> **Provided entries**
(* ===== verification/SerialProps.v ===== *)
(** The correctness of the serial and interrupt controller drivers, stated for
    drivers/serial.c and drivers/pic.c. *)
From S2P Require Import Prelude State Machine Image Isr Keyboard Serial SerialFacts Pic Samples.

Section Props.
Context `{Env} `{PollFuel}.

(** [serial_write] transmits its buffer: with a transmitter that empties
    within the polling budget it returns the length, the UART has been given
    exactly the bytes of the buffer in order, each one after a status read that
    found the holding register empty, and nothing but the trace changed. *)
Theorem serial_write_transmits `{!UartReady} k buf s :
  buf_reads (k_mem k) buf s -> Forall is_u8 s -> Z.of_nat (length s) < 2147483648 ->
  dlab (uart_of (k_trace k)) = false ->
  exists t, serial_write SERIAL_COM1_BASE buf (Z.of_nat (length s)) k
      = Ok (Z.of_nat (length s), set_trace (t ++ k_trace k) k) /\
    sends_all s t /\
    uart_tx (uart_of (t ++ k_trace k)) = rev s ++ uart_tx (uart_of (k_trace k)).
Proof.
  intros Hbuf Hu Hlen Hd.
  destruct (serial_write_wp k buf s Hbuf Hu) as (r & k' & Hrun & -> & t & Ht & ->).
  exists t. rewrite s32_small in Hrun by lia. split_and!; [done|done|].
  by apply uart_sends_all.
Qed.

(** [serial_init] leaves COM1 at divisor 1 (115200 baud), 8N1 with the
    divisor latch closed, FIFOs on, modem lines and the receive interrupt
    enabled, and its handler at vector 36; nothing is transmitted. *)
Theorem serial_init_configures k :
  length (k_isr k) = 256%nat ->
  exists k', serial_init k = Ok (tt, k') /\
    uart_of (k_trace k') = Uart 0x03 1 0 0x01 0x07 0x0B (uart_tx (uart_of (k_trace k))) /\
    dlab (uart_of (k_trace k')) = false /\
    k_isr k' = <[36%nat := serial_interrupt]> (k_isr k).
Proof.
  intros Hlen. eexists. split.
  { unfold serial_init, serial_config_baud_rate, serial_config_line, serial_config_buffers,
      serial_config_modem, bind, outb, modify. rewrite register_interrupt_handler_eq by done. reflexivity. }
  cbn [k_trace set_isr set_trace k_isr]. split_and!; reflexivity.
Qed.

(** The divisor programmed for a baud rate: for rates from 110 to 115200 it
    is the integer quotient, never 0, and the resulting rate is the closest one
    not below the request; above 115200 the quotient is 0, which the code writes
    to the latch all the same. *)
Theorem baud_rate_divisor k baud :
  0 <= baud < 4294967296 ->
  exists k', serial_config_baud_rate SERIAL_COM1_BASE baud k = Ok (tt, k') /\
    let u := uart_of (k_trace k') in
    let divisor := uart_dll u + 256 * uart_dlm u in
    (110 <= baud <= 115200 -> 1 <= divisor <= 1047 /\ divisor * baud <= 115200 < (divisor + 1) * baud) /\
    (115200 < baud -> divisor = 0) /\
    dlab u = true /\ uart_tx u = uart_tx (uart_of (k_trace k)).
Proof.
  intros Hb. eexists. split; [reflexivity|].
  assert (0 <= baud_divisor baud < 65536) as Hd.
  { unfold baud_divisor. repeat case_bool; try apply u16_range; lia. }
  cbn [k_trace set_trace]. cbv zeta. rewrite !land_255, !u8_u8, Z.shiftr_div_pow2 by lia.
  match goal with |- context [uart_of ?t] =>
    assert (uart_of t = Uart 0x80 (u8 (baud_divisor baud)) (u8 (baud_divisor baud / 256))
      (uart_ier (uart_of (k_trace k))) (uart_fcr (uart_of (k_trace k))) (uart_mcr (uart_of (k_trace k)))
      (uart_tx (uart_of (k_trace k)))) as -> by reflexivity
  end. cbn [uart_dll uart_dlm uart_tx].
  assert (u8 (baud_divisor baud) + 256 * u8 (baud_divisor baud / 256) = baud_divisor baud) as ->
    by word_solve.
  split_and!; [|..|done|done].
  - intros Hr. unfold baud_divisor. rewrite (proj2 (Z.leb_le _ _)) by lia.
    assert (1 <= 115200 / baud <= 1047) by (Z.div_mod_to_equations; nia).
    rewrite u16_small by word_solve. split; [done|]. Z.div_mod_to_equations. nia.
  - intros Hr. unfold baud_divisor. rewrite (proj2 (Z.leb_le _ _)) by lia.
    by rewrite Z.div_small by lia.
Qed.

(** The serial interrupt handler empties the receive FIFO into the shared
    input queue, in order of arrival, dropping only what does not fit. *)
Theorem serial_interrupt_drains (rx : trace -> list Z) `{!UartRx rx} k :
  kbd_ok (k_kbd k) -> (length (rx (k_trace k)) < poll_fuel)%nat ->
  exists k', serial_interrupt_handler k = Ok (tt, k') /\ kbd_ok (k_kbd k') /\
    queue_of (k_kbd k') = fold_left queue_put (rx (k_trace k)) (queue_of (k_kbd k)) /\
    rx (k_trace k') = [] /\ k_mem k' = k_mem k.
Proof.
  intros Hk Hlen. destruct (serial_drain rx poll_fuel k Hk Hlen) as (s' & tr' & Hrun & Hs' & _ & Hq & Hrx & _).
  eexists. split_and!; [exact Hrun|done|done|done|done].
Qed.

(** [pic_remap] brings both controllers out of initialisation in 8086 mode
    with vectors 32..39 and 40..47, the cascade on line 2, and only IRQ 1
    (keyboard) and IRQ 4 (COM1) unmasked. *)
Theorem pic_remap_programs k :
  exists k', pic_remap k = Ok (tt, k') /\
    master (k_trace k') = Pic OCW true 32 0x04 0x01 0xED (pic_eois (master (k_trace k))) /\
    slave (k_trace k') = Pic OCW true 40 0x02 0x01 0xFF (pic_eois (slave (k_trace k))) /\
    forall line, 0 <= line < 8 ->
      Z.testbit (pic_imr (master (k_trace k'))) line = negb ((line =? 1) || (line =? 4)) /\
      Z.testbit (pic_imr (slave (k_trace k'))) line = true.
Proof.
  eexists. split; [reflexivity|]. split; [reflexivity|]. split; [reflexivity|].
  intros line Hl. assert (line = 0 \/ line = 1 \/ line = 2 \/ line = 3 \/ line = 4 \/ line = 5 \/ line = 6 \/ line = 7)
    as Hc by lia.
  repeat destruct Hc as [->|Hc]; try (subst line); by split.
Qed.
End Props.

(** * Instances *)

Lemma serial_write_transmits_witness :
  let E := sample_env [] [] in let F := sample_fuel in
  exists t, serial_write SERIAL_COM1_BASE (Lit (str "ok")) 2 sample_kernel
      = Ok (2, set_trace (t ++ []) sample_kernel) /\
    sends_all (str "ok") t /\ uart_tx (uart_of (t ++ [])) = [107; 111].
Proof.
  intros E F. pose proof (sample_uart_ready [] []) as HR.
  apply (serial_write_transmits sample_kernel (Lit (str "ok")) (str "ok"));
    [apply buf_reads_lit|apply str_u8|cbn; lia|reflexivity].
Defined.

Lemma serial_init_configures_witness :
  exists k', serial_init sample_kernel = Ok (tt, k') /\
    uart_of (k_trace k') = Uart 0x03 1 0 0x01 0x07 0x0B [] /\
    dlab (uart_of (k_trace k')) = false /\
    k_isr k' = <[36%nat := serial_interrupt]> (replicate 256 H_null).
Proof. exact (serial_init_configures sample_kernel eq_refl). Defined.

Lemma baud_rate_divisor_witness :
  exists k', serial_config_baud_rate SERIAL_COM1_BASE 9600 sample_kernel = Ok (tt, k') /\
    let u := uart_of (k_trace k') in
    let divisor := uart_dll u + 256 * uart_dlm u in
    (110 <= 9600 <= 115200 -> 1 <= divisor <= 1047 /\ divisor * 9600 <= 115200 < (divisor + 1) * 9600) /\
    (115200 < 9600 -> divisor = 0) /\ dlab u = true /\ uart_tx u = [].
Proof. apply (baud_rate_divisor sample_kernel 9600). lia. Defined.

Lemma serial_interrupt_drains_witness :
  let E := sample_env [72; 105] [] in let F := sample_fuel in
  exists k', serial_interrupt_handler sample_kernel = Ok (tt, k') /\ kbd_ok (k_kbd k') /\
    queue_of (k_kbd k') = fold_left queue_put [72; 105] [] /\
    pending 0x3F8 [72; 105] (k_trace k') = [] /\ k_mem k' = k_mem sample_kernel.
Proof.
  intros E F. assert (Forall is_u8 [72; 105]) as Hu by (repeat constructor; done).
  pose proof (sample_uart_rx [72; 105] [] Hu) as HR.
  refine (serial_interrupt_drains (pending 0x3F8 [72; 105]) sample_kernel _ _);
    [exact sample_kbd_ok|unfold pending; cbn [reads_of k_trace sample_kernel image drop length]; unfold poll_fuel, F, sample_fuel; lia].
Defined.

==

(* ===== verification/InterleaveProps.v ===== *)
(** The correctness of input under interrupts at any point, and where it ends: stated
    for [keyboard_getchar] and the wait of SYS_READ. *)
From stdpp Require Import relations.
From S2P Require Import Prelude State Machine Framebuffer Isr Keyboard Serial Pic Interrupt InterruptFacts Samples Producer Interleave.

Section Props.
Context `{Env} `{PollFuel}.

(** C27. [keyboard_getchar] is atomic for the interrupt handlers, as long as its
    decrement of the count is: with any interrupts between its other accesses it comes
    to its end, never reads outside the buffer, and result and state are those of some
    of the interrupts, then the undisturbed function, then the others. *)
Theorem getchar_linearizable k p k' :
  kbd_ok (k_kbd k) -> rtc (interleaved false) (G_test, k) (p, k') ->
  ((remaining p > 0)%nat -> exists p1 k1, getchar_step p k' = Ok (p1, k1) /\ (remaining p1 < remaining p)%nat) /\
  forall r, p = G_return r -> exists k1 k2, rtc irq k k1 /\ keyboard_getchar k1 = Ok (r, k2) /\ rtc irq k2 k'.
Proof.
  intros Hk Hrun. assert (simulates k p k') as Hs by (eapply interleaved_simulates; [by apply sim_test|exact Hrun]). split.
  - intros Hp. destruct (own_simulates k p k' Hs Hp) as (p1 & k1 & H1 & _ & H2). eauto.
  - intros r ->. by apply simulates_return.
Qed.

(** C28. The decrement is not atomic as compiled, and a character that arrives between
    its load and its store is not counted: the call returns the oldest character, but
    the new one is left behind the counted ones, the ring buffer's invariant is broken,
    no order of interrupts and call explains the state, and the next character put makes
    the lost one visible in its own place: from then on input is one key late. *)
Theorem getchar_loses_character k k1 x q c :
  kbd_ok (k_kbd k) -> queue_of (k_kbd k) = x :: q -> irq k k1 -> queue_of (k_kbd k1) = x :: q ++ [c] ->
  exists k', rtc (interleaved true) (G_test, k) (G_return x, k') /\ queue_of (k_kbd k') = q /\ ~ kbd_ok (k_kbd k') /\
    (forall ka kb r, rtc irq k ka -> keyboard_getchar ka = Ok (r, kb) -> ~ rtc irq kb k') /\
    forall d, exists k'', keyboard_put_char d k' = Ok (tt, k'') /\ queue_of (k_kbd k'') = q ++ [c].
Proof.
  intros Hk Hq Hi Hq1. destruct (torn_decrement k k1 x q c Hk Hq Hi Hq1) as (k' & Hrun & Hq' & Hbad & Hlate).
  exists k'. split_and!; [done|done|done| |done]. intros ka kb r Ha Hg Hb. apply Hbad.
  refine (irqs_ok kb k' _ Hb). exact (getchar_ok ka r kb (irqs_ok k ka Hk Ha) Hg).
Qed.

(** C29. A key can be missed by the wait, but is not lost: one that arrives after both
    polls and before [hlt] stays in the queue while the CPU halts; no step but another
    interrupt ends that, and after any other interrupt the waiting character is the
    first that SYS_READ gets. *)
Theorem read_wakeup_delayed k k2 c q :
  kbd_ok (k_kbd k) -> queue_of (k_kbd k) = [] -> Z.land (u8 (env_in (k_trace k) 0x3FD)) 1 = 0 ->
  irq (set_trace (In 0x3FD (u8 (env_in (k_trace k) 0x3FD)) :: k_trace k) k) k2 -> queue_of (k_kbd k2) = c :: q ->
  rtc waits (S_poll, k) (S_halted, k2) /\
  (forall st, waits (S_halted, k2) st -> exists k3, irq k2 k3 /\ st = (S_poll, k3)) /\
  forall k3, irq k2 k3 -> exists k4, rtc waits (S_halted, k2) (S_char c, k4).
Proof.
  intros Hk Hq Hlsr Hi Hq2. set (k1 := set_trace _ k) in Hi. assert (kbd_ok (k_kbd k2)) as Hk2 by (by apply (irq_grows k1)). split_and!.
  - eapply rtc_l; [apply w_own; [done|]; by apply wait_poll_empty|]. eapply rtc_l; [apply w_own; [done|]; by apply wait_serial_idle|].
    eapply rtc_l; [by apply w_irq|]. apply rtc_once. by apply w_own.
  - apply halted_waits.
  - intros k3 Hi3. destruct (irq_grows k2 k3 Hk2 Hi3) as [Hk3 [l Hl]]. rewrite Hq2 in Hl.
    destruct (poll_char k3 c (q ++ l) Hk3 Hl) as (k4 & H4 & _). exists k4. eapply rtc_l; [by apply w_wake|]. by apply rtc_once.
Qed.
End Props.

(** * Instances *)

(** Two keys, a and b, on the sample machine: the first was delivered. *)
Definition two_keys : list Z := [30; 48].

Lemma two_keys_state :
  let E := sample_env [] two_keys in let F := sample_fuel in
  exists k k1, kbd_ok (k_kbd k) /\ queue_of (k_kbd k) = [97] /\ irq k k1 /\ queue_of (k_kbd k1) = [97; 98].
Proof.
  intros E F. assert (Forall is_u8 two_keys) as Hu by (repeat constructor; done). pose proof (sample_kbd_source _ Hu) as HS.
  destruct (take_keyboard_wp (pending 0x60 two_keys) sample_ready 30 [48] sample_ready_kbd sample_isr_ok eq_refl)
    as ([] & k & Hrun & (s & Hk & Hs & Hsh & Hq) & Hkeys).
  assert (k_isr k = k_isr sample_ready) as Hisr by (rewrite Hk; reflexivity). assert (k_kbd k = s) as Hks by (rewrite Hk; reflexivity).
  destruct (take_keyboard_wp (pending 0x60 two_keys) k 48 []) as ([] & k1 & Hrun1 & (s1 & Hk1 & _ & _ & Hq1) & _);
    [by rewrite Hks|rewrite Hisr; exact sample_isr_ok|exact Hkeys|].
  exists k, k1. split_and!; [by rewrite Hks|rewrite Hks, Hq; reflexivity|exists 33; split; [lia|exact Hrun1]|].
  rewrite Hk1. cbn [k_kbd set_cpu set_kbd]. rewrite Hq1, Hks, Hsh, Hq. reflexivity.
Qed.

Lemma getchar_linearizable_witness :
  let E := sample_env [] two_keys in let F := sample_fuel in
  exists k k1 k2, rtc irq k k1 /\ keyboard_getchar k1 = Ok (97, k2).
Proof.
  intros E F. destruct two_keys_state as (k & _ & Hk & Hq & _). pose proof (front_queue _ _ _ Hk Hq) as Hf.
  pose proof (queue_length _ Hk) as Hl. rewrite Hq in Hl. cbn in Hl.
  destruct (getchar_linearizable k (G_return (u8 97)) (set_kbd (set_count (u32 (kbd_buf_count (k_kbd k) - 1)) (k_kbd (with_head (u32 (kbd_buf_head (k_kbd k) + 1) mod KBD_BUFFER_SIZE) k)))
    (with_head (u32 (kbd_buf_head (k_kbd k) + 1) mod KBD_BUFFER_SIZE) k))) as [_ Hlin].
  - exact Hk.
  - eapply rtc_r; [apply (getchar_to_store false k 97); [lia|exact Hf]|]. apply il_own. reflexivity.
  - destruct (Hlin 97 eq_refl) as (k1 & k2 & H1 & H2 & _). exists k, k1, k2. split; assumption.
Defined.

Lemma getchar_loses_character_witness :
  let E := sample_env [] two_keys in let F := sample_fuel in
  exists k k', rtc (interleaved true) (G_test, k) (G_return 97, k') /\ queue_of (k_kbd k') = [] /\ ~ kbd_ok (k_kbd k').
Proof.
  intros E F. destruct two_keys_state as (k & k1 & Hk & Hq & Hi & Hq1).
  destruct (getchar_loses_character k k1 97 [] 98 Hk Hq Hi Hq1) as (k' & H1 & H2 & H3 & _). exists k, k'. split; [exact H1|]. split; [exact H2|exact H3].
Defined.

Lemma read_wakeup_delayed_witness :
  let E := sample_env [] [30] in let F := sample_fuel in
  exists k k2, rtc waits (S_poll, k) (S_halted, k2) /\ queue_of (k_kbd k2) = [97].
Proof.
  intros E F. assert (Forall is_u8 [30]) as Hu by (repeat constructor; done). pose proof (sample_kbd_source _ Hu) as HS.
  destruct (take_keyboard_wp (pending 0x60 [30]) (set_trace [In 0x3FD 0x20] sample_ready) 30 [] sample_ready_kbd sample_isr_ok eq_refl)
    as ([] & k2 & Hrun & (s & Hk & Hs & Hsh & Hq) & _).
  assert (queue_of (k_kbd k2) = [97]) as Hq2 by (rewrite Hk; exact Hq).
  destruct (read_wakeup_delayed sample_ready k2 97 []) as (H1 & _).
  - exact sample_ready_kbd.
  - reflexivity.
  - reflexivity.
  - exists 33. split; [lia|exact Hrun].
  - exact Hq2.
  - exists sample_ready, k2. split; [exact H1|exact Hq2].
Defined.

---

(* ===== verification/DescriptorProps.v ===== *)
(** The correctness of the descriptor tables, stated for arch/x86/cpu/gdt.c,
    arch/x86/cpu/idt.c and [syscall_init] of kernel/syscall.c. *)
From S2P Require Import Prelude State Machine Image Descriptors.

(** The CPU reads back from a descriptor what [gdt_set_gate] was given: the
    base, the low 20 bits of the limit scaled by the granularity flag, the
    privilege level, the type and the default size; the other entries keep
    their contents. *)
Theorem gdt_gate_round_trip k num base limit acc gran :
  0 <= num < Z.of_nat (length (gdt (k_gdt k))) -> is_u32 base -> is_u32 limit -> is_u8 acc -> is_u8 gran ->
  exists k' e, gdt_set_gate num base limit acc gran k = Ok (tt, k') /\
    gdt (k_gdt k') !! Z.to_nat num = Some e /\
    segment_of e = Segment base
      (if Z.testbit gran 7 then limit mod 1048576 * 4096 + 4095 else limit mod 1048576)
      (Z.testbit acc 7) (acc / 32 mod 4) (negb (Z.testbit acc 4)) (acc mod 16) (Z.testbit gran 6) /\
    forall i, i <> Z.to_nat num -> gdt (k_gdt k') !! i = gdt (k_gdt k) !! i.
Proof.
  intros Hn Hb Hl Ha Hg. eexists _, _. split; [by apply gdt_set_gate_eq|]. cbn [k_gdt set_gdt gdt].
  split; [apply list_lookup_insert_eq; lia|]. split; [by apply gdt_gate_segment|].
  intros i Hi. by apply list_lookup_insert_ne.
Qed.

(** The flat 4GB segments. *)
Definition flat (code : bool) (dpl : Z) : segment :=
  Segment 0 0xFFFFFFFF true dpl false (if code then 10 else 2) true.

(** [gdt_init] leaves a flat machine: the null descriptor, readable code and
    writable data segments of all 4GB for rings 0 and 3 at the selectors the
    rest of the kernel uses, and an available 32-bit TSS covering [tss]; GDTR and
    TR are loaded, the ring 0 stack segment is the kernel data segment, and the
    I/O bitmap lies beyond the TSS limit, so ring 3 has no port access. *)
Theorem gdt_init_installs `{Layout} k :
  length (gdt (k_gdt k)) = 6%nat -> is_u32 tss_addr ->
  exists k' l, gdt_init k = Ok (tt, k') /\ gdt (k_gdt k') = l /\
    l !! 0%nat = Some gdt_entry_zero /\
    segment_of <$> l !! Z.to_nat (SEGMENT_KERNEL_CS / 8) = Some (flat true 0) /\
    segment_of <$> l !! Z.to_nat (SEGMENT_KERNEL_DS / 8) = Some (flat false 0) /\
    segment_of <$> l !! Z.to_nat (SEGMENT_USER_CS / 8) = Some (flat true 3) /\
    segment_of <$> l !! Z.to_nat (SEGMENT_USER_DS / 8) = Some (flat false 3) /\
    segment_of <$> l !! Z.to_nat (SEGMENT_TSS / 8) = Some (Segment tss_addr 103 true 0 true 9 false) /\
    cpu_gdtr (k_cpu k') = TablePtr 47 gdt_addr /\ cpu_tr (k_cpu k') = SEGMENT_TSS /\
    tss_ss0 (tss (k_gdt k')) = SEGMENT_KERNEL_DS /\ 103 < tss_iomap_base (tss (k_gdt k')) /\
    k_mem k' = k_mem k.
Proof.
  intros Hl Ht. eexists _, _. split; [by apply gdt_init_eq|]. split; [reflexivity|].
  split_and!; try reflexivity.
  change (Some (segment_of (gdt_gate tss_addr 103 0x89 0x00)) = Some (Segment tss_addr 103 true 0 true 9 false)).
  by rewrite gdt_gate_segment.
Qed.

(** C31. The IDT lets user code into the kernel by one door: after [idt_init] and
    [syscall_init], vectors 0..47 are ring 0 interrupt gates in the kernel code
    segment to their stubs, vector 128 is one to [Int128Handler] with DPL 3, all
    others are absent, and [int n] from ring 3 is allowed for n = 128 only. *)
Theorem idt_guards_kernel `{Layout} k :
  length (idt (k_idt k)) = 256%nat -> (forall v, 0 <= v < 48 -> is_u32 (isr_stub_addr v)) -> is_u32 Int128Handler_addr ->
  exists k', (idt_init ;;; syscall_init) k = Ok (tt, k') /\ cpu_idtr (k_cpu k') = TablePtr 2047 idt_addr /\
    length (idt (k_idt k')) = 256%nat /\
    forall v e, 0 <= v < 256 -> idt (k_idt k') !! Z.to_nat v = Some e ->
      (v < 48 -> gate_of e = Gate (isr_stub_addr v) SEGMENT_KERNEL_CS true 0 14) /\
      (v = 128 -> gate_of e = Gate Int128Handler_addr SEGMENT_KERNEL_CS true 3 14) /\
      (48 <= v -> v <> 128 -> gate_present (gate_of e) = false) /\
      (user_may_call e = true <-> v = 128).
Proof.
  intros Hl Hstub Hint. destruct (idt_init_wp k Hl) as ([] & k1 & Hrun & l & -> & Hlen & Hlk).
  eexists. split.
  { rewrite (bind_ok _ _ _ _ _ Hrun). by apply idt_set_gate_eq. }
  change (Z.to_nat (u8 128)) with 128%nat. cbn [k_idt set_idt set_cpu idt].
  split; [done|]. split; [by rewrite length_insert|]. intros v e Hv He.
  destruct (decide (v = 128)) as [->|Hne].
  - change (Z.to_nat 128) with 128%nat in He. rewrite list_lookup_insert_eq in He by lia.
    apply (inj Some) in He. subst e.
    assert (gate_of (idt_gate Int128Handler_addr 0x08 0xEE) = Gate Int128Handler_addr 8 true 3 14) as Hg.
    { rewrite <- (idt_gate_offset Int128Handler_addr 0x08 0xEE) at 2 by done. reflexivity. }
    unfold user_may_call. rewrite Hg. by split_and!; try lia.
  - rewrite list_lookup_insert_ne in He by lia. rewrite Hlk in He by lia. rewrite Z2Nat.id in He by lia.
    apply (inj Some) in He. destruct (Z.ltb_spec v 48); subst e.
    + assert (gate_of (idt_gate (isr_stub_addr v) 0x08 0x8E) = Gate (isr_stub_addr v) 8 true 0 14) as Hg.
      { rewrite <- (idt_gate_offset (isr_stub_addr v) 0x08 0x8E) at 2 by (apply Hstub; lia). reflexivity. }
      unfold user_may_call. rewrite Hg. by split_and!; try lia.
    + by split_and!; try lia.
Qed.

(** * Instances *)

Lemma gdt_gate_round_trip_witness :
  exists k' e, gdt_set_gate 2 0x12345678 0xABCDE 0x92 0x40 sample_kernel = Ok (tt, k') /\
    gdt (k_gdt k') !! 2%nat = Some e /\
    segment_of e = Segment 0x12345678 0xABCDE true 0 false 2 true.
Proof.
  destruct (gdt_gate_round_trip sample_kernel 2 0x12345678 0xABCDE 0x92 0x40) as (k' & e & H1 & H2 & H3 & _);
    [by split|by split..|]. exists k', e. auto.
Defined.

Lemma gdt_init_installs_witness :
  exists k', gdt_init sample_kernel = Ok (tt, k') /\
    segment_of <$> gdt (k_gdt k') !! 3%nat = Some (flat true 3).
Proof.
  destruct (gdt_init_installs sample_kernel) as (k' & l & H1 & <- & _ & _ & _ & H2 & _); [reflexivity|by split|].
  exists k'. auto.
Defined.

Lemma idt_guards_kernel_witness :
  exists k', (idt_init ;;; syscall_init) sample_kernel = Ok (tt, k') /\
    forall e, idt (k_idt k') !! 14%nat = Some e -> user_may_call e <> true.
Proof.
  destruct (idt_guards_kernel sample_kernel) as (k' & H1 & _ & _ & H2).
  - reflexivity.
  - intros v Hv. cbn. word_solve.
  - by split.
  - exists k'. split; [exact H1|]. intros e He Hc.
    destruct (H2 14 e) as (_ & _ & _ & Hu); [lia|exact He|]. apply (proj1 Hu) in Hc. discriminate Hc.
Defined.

> **Your instructions**
Search the listing above for lines with the word "leaves", and state how many there are, nothing else.

> **Finished exercise**
2